Definition sample_files (path : string) : option (option string) :=
  if decide (path = "policies.cedar") then Some (Some "permit(principal, action, resource);") else None.

Definition ask (authorization : string) : request * string :=
  let body := json_body (PDict [(KStr "principal", alice); (KStr "source_id", PStr "ws"); (KStr "name", PStr "search");
                                (KStr "args", call_args)]) in
  (post "/authorize" authorization body, body).

Definition sample_machine : machine :=
  mkMachine sample_files (λ p, p) {["TOOLCONNECT_AUTH_TOKEN" := "secret"]} (λ _, Ok []) None (λ _, steady) calm false
    (Ok [ask "Bearer guess"; ask "Bearer secret"]) "" false (λ _, false) [].

Definition on_disk (d : db) : store_file :=
  mkFile (tables_at 5) (indexes_at 5) true (set_meta_t (<["schema_version" := "5"]> (meta d)) d).
Definition disk_of (d : db) : host := mkHost {["/db" := on_disk d]} [] [] [] [].
Definition sample_serve_args : serve_args :=
  mkServeArgs (Some "/db") (Some "policies.cedar") (Some "0.0.0.0") None None None None None None.

Definition sample_main (c : command) (h : host) : res Z * host :=
  main (rt := coded_float_runtime) (dt := decimal_datetime) (utf8 := ascii_utf8) (crypto := toy_crypto)
    (ce := toy_cedar) (parser := toy_parser) (processes := no_processes) (endpoint := no_endpoint) sample_machine c h.

Definition served : host := (sample_main (Serve sample_serve_args) (disk_of sample_tables)).2.

(** Of two requests to authorize the one without the token is refused. *)
Lemma serve_fails_closed_witness :
  map (map rs_status) (http_out served) = [[401]; [200]] ∧
  ∃ rqs outs, m_traffic sample_machine = Ok rqs ∧ http_out served = outs ∧
    ∃ t, t ≠ "" ∧ Forall2 (λ rq rs, presents t rq.1 ∨ refusals rs) rqs outs.
Proof.
  assert (map (map rs_status) (http_out served) = [[401]; [200]]) as Hs by (vm_compute; reflexivity).
  split; [exact Hs|].
  assert (http_out served ≠ http_out (disk_of sample_tables)) as Hne by (intros E; rewrite E in Hs; discriminate Hs).
  destruct (serve_fails_closed (rt := coded_float_runtime) (dt := decimal_datetime) (utf8 := ascii_utf8)
    (crypto := toy_crypto) (ce := toy_cedar) (parser := toy_parser) (processes := no_processes)
    (endpoint := no_endpoint) sample_machine sample_serve_args (disk_of sample_tables) Hne)
    as (cfg & policies & text & engine & g & host_ & token & rate & rqs & w & _ & _ & _ & _ & _ & Hh & Htr & Hout & Hlo).
  destruct Hlo as (t & _ & Ht & Hall).
  { intros Hin. cbn in Hh. injection Hh as <-. revert Hin. apply (bool_decide_unpack _). vm_compute. exact I. }
  exists rqs, (http_out served). split; [exact Htr|]. split; [reflexivity|]. exists t. split; [exact Ht|].
  unfold served, sample_main. rewrite Hout. exact Hall.
Defined.

(** After a server and a check of the log there is a grant, and its permit. *)
Lemma deployment_keeps_witness :
  let runs := [(sample_machine, Serve sample_serve_args);
               (sample_machine, VerifyAudit (Some "/db") None true)] in
  let h := lifetime (rt := coded_float_runtime) (dt := decimal_datetime) (utf8 := ascii_utf8) (crypto := toy_crypto)
    (ce := toy_cedar) (parser := toy_parser) (processes := no_processes) (endpoint := no_endpoint)
    runs (disk_of sample_tables) in
  size (grants_t (rows_at "/db" h)) = 1%nat ∧ permitted (rt := coded_float_runtime) (rows_at "/db" h).
Proof.
  intros runs h. split; [vm_compute; reflexivity|].
  destruct (deployment_keeps (rt := coded_float_runtime) (dt := decimal_datetime) (utf8 := ascii_utf8)
    (crypto := toy_crypto) (ce := toy_cedar) (parser := toy_parser) (processes := no_processes)
    (endpoint := no_endpoint) runs (disk_of sample_tables) "/db") as (_ & _ & _ & Hp & _).
  - repeat constructor; cbn; intros [].
  - apply Hp. intros gid g H. vm_compute in H. discriminate H.
Defined.
Lemma listers_agree_witness :
  Forall (λ name, Str.lower (Path.suffix name) ≠ ".gif"
                  ∧ Str.lower (Path.suffix name) ≠ ".webp") demo_entries
  ∧ core_list_images (Some demo_entries) = list_images demo_entries.
Proof.
  assert (Forall (λ name, Str.lower (Path.suffix name) ≠ ".gif"
                          ∧ Str.lower (Path.suffix name) ≠ ".webp")
            demo_entries) as H
    by (repeat (constructor; [split; discriminate|]); constructor).
  split; [exact H|]. exact (listers_agree demo_entries H).
Defined.

(** ** What a sanitized name never holds *)

Section SanitizeSafe.

Lemma collapse_Forall (Q : ascii → Prop) l :
  Q " "%char → Forall Q l →
  Forall (λ c, Q c ∧ (Str.is_space c = true → c = " "%char))
    (Chars.collapse_spaces l).
Proof.
  intros Hsp. induction 1 as [|c l Hc Hl IH]; [constructor|].
  cbn [Chars.collapse_spaces].
  destruct (Str.is_space c) eqn:Ec.
  - destruct l as [|c' l']; [by repeat constructor|].
    destruct (Str.is_space c'); [done|]. by constructor.
  - constructor; [|done]. split; [done|]. congruence.
Qed.

Lemma strip_head p c r l : Chars.strip p l = c :: r → p c = false.
Proof.
  intros E. apply (lstrip_head p c r). rewrite <- E. unfold Chars.strip.
  apply lstrip_rstrip, lstrip_idem.
Qed.

(** X27: whatever the name, sanitize returns at most 180 characters,
    none of them a forbidden filename character and none a whitespace
    other than the plain space, and the result does not start with a
    space or a dot. *)
Theorem sanitize_safe name :
  String.length (sanitize name) ≤ 180
  ∧ Forall (λ c, forbidden c = false ∧ (Str.is_space c = true → c = " "%char))
      (list_ascii_of_string (sanitize name))
  ∧ ∀ c r, sanitize name = String c r → c ≠ " "%char ∧ c ≠ "."%char.
Proof.
  unfold sanitize.
  rewrite <- length_list_ascii_of_string, list_ascii_of_string_of_list_ascii.
  unfold sanitize_chars, normalize_NFC.
  set (a2 := List.filter _ (Chars.strip Str.is_space (list_ascii_of_string name))).
  set (a3 := List.map (λ c, if forbidden c then "_"%char else c) a2).
  set (p := λ c, Ascii.eqb c " " || Ascii.eqb c ".").
  split; [rewrite length_take; lia|]. split.
  - apply Forall_take, strip_Forall.
    apply (collapse_Forall (λ c, forbidden c = false)); [done|].
    unfold a3. apply List.Forall_forall. intros c Hin.
    apply in_map_iff in Hin as (x & <- & _).
    by destruct (forbidden x) eqn:Hx.
  - intros c r E.
    apply (f_equal list_ascii_of_string) in E.
    rewrite list_ascii_of_string_of_list_ascii in E. cbn [list_ascii_of_string] in E.
    destruct (Chars.strip p (Chars.collapse_spaces a3)) as [|c' r'] eqn:Es;
      [done|].
    injection E as -> _. apply strip_head in Es. unfold p in Es.
    apply orb_false_elim in Es as [E1 E2].
    by apply Ascii.eqb_neq in E1, E2.
Qed.

End SanitizeSafe.

(** ** The names of a 1PACK set, from the texts to the files *)

Section OnePack.

(** X28: generate_names_1pack never raises and reads the first text
    only (a missing text counts as empty); its two names differ. For
    images with the suffix .jpg and a row that holds the fields it
    extracted, the names _rename_images gives the files are its names
    behind the SN prefix. *)
Theorem generate_names_1pack_spec ocr_texts :
  ∃ name1 name2 i l t,
    generate_names_1pack ocr_texts = Ok (name1, name2, i, l, t)
    ∧ extract_id_lot_tag (default EmptyString (head ocr_texts)) = Ok (i, l, t)
    ∧ name1 ≠ name2
    ∧ ∀ sn p0 p1 st,
        Path.suffix p0 = ".jpg" → Path.suffix p1 = ".jpg" →
        id_val st = i → lot st = l → tag1 st = t →
        new_names "1PACK" [p0; p1] sn st
        = Ok [Str.of_Z sn +:+ ". " +:+ name1; Str.of_Z sn +:+ ". " +:+ name2].
Proof.
  destruct (extract_id_lot_tag_total (default EmptyString (head ocr_texts)))
    as (i & l & t & E).
  assert (text_at ocr_texts 0 = Ok (default EmptyString (head ocr_texts))) as Et
    by by destruct ocr_texts.
  unfold generate_names_1pack. rewrite Et. simpl. rewrite E. simpl.
  eexists _, _, i, l, t. split; [reflexivity|]. split; [done|]. split.
  - intros H. rewrite !append_assoc in H. do 5 apply append_inj_l in H.
    discriminate.
  - intros sn p0 p1 st E0 E1 <- <- <-.
    unfold new_names. simpl. rewrite E0, E1.
    by rewrite !append_assoc.
Qed.
Lemma search_files_spec pattern file_pattern root files fs :
  root <> EmptyString ->
  (forall f, f ∈ files -> f ∈ glob._listdir fs root false) ->
  exists res,
    search_files fnmatchcase re_search pattern file_pattern root files fs
    = (Returned res, fs)
    /\ Forall (found_in fnmatchcase re_search fs pattern file_pattern) res.
Proof.
  intros Hroot. induction files as [|f files IH]; intros Hfiles.
  - exists []. by split.
  - cbn [search_files]. io_unfold.
    destruct IH as (more & Hmore & Hall).
    { intros g Hg. apply Hfiles. by apply list_elem_of_further. }
    destruct (fnmatchcase f file_pattern) eqn:Hmatch; cbn [negb].
    + destruct (search_file_spec pattern (posixpath.join root f) fs)
        as (found & -> & Hfound).
      rewrite Hmore. exists (found ++ more). split; [done|].
      apply Forall_app. split; [|done].
      destruct Hfound as [-> |(c & ms & -> & Hne & Hfile & Hms)]; [constructor|].
      constructor; [|constructor]. split; [done|]. cbn [fst snd]. split.
      * rewrite basename_join; [done|done|].
        assert (f ∈ glob._listdir fs root false) as Hf
          by (apply Hfiles; apply list_elem_of_here).
        by apply listdir_names in Hf as [_ ?].
      * by exists c.
    + rewrite Hmore. by exists more.
Qed.

Lemma os_walk_triples fuel :
  forall fs top root dirs files,
    (root, dirs, files) ∈ os_walk fuel fs top ->
    root <> EmptyString
    /\ forall f, f ∈ files -> f ∈ glob._listdir fs root false.
Proof.
  induction fuel as [|fuel IH]; intros fs top root dirs files; cbn [os_walk];
    destruct (os_listdir fs top) as [names|e] eqn:Hnames;
    try (by intros ?%elem_of_nil);
    apply os_listdir_returned in Hnames as (Hne & _ & ->);
    intros [Hhere|Hin]%elem_of_cons.
  - injection Hhere as -> _ ->. split; [done|].
    intros f Hf. by apply list_elem_of_In, filter_In in Hf as [?%list_elem_of_In _].
  - by apply elem_of_nil in Hin.
  - injection Hhere as -> _ ->. split; [done|].
    intros f Hf. by apply list_elem_of_In, filter_In in Hf as [?%list_elem_of_In _].
  - apply list_elem_of_In, in_flat_map in Hin as (d & _ & Hin).
    apply list_elem_of_In in Hin. exact (IH _ _ _ _ _ Hin).
Qed.

Lemma search_walk_spec pattern file_pattern walked fs :
  (forall root dirs files, (root, dirs, files) ∈ walked ->
     root <> EmptyString
     /\ forall f, f ∈ files -> f ∈ glob._listdir fs root false) ->
  exists res,
    search_walk fnmatchcase re_search pattern file_pattern walked fs
    = (Returned res, fs)
    /\ Forall (found_in fnmatchcase re_search fs pattern file_pattern) res.
Proof.
  induction walked as [|[[root dirs] files] walked IH]; intros Hwalked.
  - exists []. by split.
  - cbn [search_walk]. io_unfold.
    destruct (Hwalked root dirs files) as [Hroot Hfiles]; [apply list_elem_of_here|].
    destruct (search_files_spec pattern file_pattern root files fs Hroot Hfiles)
      as (found & -> & Hfound).
    destruct IH as (more & -> & Hmore).
    { intros r d f Hin. apply (Hwalked r d f). by apply list_elem_of_further. }
    exists (found ++ more). split; [done|]. apply Forall_app. by split.
Qed.

Lemma search_in_files_results directory pattern file_pattern fs :
  os_path.isdir fs directory = true ->
  exists results,
    search_in_files fnmatchcase re_search directory pattern file_pattern fs
    = (Returned (search_reply pattern file_pattern results), fs)
    /\ Forall (found_in fnmatchcase re_search fs pattern file_pattern) results.
Proof.
  intros Hdir. unfold search_in_files. io_unfold. rewrite Hdir. cbn [negb].
  destruct (search_walk_spec pattern file_pattern
              (os_walk (longest_path fs) fs directory) fs)
    as (results & -> & Hall).
  { intros root dirs files. apply os_walk_triples. }
  by exists results.
Qed.

(** A search that raises on every line finds nothing in any file. *)
Lemma search_file_of_a_bad_pattern pattern path fs :
  (forall line, exists e, re_search pattern line = Raised e) ->
  search_file re_search pattern path fs = (Returned [], fs).
Proof.
  intros Hbad. unfold search_file. io_unfold.
  destruct (os.open_read path fs) as [[text|e] fs1] eqn:Hread;
    pose proof (open_read_keeps _ _ _ _ Hread) as ->; [|done].
  destruct (str.splitlines text) as [|line rest]; [done|].
  cbn [matching_lines]. by destruct (Hbad line) as [e ->].
Qed.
━━━━━━━━━━━━━━━━
Exercise =>
Lines holding the word "webp": say how many there are in the data, and nothing more.

Solution below =>
2